### Stored data:
▼

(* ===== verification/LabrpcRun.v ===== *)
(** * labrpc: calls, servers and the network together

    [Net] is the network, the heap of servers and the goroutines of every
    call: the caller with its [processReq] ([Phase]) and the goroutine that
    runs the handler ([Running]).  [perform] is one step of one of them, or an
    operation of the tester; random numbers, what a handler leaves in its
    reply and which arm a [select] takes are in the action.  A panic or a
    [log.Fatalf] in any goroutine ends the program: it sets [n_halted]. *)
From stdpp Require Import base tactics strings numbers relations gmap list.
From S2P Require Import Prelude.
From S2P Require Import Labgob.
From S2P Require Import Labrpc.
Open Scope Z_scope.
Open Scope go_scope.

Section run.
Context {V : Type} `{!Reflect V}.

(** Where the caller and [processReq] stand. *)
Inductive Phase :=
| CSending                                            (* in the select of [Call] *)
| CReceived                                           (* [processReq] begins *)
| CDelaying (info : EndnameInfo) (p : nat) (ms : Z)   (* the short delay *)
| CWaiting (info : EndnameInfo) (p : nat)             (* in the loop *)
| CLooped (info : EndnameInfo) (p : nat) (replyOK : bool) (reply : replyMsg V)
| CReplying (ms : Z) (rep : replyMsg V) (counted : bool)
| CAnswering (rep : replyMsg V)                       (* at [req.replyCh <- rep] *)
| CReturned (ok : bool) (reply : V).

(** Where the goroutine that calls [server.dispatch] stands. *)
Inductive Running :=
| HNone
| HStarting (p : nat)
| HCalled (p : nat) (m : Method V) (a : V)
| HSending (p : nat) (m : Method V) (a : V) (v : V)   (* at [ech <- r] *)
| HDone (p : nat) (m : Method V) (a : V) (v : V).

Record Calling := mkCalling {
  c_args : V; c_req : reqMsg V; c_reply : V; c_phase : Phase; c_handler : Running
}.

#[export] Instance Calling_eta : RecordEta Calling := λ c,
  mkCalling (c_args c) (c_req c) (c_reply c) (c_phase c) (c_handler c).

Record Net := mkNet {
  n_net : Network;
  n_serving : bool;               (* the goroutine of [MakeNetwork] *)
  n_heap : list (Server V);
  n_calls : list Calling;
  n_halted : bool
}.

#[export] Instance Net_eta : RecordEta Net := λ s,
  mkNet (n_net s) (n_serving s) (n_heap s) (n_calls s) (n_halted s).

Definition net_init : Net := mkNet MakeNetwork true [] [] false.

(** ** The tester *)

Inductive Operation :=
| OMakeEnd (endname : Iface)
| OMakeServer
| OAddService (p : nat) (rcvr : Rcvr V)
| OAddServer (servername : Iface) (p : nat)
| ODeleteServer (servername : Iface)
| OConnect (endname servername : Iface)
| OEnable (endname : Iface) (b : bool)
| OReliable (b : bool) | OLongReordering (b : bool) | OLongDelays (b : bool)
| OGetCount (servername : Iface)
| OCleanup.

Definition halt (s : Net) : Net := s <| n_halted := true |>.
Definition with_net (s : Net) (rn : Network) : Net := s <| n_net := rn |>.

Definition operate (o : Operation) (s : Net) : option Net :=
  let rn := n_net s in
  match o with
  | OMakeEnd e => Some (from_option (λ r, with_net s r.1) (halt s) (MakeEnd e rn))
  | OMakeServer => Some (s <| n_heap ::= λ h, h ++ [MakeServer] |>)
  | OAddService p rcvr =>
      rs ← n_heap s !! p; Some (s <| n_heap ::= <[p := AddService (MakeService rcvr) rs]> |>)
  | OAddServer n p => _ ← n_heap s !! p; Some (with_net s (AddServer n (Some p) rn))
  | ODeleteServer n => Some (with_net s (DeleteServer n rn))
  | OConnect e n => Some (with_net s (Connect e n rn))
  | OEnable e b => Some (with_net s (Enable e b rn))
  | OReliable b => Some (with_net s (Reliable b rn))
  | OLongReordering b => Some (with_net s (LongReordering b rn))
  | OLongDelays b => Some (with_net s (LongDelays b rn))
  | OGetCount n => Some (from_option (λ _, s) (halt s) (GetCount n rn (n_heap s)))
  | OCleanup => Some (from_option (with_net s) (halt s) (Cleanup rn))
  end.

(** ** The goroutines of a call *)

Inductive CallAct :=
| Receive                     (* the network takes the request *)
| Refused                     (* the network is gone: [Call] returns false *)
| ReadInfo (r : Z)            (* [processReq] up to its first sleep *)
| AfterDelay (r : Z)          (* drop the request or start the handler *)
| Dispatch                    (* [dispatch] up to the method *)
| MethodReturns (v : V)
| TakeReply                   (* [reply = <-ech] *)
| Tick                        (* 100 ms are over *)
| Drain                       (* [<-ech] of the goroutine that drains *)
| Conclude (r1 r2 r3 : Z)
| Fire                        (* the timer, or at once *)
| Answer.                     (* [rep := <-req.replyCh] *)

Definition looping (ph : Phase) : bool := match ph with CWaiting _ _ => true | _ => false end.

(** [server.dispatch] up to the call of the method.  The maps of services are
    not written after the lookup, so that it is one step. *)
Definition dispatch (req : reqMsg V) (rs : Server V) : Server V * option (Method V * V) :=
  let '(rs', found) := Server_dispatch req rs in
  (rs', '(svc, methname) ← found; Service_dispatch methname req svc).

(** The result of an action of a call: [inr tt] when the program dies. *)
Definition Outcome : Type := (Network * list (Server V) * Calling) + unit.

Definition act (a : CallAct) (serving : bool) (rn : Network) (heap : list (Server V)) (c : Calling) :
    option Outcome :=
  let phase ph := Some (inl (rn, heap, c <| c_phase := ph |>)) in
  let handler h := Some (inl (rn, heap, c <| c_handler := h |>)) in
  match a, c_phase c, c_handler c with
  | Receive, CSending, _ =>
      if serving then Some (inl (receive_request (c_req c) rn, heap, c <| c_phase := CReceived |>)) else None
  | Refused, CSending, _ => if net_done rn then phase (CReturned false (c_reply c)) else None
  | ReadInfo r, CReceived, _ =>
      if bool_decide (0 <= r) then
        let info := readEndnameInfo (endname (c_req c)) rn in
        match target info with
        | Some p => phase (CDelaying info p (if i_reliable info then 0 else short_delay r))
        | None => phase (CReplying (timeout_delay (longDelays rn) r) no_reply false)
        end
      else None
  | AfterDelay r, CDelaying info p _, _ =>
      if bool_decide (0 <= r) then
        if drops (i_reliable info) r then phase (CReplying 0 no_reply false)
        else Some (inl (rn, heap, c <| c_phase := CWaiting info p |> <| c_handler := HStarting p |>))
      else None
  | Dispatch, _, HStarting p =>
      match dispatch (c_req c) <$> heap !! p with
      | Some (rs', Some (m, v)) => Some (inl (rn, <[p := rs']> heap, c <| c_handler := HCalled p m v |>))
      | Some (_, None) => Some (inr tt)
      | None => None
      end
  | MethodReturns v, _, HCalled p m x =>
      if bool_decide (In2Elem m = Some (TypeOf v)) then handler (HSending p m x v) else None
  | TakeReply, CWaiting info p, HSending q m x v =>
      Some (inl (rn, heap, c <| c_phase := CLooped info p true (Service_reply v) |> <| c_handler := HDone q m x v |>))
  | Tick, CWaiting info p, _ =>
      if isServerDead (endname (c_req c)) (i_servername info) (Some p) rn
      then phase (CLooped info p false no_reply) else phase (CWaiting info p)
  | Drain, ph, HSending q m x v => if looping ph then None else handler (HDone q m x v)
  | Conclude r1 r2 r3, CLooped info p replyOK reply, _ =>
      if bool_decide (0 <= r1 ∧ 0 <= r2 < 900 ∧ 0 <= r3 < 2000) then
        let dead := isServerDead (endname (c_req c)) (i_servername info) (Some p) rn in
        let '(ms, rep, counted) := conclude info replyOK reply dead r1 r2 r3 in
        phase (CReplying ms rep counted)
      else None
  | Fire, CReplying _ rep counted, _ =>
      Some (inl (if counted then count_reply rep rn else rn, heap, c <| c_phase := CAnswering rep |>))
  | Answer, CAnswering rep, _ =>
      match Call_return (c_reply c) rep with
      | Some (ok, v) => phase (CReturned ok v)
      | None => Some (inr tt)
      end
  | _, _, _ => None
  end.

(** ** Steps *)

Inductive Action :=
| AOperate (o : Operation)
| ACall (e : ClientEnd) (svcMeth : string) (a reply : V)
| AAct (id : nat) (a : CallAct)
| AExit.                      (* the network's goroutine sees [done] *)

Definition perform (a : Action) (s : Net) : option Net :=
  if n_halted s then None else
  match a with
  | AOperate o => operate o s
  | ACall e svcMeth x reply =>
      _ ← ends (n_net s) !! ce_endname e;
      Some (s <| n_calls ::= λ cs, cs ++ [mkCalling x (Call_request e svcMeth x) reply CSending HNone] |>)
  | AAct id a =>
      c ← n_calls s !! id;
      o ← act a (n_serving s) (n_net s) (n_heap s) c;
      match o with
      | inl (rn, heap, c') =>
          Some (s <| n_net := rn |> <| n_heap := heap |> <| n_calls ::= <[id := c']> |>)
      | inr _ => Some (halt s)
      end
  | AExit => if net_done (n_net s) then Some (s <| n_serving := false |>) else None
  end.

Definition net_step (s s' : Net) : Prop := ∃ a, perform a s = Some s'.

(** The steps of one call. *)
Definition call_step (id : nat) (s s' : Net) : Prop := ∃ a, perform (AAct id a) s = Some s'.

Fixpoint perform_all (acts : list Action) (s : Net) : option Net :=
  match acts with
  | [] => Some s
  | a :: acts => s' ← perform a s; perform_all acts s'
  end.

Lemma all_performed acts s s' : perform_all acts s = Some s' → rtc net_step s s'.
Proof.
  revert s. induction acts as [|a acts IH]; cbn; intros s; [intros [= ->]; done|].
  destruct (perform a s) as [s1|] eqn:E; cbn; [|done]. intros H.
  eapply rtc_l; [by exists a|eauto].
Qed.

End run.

▲

### Exercise:
Here the output must be the lines above from the line with "OGetCount (servername : Iface)" to the line with "the request *)", both included, duplicated word for word and nothing else.

### Worked solution:
| OGetCount (servername : Iface)
| OCleanup.

Definition halt (s : Net) : Net := s <| n_halted := true |>.
Definition with_net (s : Net) (rn : Network) : Net := s <| n_net := rn |>.

Definition operate (o : Operation) (s : Net) : option Net :=
  let rn := n_net s in
  match o with
  | OMakeEnd e => Some (from_option (λ r, with_net s r.1) (halt s) (MakeEnd e rn))
  | OMakeServer => Some (s <| n_heap ::= λ h, h ++ [MakeServer] |>)
  | OAddService p rcvr =>
      rs ← n_heap s !! p; Some (s <| n_heap ::= <[p := AddService (MakeService rcvr) rs]> |>)
  | OAddServer n p => _ ← n_heap s !! p; Some (with_net s (AddServer n (Some p) rn))
  | ODeleteServer n => Some (with_net s (DeleteServer n rn))
  | OConnect e n => Some (with_net s (Connect e n rn))
  | OEnable e b => Some (with_net s (Enable e b rn))
  | OReliable b => Some (with_net s (Reliable b rn))
  | OLongReordering b => Some (with_net s (LongReordering b rn))
  | OLongDelays b => Some (with_net s (LongDelays b rn))
  | OGetCount n => Some (from_option (λ _, s) (halt s) (GetCount n rn (n_heap s)))
  | OCleanup => Some (from_option (with_net s) (halt s) (Cleanup rn))
  end.

(** ** The goroutines of a call *)

Inductive CallAct :=
| Receive                     (* the network takes the request *)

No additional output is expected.